THE TASK.
Using the entries that follow, give only the number of lines with the word "held" in them.

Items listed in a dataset
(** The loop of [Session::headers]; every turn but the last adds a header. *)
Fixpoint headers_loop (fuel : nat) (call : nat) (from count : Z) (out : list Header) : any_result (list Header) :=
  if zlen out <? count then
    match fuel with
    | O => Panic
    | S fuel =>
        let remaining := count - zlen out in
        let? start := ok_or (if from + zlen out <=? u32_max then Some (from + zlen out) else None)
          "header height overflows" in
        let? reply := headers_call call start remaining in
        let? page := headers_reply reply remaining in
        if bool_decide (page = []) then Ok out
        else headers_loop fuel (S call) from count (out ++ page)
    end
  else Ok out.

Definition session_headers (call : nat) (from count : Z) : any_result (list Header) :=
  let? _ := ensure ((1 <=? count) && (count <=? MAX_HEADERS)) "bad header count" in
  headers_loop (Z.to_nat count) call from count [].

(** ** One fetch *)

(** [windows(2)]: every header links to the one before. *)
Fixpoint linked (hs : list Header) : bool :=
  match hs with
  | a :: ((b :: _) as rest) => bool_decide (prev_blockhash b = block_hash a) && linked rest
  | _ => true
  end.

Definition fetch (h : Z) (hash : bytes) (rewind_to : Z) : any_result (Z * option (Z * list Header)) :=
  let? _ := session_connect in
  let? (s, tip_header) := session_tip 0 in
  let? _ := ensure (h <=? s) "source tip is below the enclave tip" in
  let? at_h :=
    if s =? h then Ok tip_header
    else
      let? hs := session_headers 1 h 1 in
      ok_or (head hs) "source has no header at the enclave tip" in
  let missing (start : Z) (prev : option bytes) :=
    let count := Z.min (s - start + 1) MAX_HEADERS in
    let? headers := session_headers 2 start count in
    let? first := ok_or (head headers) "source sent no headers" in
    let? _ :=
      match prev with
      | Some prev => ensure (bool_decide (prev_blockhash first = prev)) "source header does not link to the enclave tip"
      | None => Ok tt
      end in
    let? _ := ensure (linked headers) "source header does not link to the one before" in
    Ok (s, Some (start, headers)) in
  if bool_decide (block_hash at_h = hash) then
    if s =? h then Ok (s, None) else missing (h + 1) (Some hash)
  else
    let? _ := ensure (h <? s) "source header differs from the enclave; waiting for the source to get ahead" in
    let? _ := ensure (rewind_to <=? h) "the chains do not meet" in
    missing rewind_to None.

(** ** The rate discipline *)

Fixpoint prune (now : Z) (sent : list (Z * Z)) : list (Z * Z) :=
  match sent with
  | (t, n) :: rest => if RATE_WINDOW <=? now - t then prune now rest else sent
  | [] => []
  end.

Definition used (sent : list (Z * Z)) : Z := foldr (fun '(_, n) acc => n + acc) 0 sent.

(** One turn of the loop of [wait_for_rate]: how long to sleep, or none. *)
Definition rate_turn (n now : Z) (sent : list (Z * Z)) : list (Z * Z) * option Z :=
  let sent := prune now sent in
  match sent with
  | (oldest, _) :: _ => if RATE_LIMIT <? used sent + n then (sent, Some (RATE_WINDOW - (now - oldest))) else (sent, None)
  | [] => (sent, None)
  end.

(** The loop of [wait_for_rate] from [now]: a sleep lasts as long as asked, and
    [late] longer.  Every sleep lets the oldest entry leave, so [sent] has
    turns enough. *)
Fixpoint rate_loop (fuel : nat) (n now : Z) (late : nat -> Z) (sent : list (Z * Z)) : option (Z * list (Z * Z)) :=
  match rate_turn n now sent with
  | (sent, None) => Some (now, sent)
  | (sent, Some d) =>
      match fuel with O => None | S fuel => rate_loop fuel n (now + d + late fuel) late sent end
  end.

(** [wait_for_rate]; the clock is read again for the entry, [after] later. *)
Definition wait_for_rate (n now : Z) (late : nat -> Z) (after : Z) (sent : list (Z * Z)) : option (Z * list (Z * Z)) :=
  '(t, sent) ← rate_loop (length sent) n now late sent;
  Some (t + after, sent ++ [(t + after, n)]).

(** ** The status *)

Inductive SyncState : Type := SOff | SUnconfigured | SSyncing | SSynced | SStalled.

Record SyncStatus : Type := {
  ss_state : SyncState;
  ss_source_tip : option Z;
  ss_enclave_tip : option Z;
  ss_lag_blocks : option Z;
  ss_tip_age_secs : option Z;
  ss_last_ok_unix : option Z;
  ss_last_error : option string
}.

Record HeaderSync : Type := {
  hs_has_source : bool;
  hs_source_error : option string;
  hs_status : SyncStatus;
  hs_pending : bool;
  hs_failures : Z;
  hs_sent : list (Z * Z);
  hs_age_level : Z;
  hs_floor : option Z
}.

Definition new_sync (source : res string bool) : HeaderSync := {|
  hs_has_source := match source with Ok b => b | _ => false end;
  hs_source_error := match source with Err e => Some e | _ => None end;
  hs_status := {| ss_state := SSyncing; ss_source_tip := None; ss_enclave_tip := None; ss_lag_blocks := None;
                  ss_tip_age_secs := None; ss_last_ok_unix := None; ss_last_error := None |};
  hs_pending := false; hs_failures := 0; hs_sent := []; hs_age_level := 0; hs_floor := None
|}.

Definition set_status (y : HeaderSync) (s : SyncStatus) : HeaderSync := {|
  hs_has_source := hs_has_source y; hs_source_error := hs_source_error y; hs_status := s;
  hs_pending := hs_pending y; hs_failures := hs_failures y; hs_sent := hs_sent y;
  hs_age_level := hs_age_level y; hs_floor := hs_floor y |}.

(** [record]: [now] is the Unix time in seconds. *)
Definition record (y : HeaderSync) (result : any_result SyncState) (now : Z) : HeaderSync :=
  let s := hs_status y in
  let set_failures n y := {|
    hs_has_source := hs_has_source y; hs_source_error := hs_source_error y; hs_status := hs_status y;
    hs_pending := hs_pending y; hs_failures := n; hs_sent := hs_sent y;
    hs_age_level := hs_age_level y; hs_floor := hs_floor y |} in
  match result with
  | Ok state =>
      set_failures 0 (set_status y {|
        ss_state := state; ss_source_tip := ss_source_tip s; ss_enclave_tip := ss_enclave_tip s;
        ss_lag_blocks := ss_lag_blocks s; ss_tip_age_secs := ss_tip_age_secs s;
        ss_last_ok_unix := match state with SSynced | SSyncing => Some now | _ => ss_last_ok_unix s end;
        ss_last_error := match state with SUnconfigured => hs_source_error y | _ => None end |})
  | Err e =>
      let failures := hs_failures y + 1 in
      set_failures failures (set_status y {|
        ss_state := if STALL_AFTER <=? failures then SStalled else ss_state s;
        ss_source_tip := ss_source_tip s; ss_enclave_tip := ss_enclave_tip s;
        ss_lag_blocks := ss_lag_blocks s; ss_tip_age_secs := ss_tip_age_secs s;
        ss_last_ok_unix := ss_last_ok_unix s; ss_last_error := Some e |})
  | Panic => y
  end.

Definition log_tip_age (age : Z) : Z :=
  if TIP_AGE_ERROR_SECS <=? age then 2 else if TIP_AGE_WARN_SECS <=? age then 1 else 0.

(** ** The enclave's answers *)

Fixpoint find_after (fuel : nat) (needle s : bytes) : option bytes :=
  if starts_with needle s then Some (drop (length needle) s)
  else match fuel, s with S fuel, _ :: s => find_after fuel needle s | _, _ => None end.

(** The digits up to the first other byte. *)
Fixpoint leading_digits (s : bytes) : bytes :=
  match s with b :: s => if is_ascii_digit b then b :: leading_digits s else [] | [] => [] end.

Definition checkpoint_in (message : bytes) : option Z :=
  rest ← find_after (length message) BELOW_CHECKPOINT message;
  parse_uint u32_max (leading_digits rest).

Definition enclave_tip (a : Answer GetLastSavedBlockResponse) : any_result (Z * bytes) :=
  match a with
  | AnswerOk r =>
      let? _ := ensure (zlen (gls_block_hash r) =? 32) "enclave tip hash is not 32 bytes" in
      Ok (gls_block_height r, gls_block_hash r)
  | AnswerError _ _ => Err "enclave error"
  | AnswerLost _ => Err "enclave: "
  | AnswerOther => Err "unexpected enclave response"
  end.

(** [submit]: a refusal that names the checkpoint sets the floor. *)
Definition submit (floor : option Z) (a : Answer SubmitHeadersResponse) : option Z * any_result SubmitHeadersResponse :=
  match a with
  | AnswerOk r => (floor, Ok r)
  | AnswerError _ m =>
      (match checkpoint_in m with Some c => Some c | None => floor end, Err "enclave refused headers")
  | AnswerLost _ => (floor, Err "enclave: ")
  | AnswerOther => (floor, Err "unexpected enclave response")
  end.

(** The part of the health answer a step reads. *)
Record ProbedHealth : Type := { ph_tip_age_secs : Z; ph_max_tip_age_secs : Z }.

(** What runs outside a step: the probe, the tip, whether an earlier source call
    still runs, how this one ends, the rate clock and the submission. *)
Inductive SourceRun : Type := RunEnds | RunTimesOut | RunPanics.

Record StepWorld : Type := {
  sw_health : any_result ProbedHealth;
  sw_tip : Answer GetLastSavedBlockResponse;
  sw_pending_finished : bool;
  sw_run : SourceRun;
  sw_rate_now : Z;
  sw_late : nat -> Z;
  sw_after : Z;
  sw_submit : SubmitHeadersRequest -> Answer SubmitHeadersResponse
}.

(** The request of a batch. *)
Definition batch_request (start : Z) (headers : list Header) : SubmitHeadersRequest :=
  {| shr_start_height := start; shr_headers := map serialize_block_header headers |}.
--
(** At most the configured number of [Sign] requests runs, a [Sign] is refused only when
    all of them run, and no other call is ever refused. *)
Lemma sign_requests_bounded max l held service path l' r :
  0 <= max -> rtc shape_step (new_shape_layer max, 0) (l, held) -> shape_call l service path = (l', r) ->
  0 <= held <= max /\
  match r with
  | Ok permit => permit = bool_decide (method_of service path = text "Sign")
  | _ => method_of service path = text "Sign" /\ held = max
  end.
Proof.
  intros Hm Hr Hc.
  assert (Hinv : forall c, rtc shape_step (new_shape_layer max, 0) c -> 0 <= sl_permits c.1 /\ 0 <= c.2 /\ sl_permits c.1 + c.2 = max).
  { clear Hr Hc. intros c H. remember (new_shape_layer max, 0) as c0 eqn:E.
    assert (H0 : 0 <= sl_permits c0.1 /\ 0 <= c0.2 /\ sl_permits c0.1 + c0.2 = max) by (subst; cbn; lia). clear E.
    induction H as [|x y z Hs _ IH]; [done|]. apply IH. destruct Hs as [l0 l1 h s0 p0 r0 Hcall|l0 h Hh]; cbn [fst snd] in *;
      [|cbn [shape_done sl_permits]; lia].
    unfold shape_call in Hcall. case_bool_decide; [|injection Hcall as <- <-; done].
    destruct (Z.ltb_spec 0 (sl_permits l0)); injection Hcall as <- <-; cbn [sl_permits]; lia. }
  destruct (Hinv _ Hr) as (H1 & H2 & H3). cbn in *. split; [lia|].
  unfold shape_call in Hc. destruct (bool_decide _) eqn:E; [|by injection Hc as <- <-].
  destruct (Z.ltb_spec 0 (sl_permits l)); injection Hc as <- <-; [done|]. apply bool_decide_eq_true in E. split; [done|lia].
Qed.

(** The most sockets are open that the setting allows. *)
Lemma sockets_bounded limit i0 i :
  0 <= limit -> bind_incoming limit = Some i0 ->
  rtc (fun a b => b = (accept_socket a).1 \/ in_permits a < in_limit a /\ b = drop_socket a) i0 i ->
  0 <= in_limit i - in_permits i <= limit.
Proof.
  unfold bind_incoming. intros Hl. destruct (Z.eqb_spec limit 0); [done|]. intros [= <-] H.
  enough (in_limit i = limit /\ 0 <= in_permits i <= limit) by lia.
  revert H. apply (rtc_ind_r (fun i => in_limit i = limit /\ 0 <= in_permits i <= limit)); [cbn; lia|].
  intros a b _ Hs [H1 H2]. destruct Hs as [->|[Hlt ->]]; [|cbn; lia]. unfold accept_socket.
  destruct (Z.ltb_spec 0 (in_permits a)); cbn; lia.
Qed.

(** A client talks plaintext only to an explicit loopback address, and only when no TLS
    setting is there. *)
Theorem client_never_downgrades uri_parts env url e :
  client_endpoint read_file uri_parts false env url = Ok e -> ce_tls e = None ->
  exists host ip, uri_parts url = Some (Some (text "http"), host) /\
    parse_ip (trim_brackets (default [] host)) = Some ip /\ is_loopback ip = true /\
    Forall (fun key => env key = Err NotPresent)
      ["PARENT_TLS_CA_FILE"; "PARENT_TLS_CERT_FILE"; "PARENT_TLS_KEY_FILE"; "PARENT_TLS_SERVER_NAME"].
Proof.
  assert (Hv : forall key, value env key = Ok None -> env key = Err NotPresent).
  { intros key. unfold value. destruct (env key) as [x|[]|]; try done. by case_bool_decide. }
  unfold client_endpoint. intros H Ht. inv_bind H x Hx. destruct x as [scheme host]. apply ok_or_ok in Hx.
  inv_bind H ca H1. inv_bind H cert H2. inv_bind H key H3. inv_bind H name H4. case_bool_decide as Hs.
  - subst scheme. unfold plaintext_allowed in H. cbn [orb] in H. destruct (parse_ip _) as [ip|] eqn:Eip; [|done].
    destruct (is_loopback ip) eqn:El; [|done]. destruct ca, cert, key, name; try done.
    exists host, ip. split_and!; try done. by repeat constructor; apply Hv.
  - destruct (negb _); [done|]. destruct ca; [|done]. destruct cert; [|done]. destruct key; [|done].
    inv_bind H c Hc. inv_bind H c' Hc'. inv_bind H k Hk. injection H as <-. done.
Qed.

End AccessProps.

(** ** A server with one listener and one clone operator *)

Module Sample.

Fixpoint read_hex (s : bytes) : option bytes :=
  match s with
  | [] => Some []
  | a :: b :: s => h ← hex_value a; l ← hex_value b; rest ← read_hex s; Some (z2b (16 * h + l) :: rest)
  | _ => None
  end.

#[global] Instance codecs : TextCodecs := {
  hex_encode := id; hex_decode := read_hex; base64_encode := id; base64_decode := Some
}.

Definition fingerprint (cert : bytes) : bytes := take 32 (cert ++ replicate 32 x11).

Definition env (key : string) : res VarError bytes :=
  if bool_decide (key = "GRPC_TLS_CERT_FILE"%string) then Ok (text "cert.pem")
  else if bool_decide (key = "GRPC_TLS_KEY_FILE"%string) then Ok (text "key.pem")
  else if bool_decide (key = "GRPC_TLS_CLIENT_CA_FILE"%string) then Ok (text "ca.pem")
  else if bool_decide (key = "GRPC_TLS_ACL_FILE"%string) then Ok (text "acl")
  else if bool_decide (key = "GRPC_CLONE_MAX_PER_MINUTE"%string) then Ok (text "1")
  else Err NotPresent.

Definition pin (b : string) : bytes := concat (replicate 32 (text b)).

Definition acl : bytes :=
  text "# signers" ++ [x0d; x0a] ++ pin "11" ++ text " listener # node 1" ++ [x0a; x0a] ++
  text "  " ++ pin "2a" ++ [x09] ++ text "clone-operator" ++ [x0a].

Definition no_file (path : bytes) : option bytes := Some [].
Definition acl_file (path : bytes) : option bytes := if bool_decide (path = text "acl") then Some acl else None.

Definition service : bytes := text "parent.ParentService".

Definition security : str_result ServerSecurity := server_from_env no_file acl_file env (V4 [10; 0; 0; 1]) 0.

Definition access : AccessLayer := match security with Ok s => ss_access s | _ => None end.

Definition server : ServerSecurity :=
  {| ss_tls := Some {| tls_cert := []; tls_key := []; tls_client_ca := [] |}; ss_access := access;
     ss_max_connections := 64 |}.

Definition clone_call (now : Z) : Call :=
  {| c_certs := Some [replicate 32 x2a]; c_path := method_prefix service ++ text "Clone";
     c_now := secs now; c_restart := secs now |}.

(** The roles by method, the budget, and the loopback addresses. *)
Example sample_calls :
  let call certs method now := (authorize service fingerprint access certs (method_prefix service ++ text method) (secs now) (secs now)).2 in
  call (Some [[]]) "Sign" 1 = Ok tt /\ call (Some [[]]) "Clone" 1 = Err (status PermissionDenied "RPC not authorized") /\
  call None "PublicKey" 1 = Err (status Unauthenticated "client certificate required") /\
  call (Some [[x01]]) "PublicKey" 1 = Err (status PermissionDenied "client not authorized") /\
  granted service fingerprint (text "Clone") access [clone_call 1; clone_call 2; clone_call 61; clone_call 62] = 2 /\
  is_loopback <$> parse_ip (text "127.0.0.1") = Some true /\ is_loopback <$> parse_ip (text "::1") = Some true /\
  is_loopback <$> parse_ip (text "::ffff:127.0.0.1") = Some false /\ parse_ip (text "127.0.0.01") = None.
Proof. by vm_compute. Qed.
--
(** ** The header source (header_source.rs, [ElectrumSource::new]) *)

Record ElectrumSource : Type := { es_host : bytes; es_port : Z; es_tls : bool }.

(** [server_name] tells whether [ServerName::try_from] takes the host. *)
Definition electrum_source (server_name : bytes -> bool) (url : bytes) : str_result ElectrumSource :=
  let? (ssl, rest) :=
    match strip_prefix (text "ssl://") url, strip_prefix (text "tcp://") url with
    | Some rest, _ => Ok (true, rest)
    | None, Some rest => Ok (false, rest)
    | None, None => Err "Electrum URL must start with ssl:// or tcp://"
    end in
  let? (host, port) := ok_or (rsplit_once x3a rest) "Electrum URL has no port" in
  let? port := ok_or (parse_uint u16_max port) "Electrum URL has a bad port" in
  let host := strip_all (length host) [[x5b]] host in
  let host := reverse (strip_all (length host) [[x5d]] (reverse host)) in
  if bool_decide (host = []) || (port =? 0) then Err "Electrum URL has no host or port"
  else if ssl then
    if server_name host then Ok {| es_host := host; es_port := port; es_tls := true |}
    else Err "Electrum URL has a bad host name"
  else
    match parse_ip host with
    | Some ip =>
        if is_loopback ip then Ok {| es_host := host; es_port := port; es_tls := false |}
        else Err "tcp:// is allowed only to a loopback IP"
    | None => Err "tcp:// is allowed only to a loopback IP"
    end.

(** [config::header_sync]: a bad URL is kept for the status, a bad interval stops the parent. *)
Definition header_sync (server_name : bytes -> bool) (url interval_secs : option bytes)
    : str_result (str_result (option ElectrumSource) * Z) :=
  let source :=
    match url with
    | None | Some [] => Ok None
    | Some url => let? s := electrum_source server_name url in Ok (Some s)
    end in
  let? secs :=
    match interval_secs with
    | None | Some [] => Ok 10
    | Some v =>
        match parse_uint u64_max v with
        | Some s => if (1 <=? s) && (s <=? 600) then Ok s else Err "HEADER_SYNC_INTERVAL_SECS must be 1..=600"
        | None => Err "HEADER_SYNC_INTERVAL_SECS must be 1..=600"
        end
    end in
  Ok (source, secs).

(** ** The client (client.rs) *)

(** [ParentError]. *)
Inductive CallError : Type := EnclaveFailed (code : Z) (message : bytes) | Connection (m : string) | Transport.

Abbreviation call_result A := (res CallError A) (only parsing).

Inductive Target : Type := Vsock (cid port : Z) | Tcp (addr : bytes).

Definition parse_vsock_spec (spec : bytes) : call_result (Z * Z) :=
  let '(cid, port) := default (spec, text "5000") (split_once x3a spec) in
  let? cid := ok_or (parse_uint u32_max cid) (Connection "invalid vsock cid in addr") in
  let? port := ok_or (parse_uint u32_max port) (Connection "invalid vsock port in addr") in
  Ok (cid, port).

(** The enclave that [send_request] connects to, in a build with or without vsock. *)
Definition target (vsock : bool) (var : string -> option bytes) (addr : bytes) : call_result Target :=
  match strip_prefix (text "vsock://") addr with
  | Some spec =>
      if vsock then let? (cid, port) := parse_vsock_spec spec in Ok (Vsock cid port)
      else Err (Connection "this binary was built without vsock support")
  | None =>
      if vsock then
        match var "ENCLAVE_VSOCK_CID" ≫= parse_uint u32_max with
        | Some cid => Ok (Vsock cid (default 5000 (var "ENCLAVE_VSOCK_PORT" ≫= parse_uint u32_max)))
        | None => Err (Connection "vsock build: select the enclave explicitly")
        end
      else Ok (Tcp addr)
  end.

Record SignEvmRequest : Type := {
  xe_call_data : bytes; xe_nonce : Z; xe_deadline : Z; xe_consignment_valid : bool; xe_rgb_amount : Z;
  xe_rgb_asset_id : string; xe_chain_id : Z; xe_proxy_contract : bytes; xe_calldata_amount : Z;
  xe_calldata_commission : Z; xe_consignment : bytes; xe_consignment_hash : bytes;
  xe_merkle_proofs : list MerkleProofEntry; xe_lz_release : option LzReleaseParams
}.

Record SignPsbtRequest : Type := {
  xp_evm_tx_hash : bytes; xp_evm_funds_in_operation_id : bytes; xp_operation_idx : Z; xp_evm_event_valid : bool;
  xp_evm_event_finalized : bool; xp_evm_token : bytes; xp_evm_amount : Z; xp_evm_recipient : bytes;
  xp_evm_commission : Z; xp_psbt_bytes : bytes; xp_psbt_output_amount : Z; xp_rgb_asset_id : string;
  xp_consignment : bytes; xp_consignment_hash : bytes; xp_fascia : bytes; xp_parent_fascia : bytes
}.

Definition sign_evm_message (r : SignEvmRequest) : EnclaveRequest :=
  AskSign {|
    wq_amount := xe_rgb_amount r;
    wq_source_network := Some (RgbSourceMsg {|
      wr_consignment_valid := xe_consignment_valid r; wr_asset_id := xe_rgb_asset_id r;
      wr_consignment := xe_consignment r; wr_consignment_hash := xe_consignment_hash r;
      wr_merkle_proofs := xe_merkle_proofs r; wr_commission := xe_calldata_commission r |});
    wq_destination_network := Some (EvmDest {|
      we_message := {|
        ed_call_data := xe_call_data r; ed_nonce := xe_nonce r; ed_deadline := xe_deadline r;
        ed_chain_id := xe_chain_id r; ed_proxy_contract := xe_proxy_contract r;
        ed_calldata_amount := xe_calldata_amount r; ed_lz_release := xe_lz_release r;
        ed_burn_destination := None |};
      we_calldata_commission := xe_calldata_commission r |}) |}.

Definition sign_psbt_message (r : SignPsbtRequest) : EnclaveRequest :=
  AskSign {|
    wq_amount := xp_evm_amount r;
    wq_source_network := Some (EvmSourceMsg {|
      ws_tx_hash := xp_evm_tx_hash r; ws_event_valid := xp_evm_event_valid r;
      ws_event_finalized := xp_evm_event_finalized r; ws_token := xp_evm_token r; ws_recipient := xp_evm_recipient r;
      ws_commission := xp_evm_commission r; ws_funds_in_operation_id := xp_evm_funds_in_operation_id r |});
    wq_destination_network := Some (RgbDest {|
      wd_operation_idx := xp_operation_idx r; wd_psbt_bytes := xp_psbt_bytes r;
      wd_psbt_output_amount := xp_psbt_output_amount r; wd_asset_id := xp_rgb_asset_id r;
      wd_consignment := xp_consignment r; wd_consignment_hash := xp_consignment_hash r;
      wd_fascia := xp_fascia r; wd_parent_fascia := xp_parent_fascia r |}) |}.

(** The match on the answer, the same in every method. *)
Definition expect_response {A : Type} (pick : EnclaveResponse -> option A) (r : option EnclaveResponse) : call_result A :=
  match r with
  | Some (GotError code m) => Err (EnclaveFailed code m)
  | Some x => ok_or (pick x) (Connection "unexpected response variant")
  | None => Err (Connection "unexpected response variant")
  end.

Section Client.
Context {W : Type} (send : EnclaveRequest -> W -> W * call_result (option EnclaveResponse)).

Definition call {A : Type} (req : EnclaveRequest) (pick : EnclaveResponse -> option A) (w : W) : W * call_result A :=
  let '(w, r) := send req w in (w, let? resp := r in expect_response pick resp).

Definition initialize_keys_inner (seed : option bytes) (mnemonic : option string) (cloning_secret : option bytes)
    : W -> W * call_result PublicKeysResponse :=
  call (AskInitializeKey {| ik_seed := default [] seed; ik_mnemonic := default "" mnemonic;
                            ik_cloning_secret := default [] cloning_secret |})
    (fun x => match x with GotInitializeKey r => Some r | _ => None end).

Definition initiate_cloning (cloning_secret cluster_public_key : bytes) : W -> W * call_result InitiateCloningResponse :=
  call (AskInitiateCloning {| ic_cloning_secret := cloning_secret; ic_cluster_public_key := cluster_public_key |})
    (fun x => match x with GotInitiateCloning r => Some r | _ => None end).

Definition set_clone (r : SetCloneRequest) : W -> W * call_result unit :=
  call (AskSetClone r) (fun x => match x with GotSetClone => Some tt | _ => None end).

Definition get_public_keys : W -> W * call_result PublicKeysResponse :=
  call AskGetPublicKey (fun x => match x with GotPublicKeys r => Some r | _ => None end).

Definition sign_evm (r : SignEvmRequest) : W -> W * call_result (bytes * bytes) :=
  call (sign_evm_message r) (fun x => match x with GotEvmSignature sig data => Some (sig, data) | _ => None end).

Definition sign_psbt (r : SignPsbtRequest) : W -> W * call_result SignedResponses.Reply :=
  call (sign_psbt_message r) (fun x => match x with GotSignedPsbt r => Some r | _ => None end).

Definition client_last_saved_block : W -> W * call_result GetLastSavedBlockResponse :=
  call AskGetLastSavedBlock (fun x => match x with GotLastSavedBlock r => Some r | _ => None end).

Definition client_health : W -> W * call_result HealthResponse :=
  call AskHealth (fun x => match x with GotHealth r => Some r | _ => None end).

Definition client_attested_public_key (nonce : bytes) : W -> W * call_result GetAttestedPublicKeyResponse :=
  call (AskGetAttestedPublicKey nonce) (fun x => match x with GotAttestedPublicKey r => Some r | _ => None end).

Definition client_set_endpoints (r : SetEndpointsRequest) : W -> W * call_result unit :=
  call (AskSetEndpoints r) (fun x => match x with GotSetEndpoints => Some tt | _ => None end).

SOLUTION TO THIS EXERCISE.
4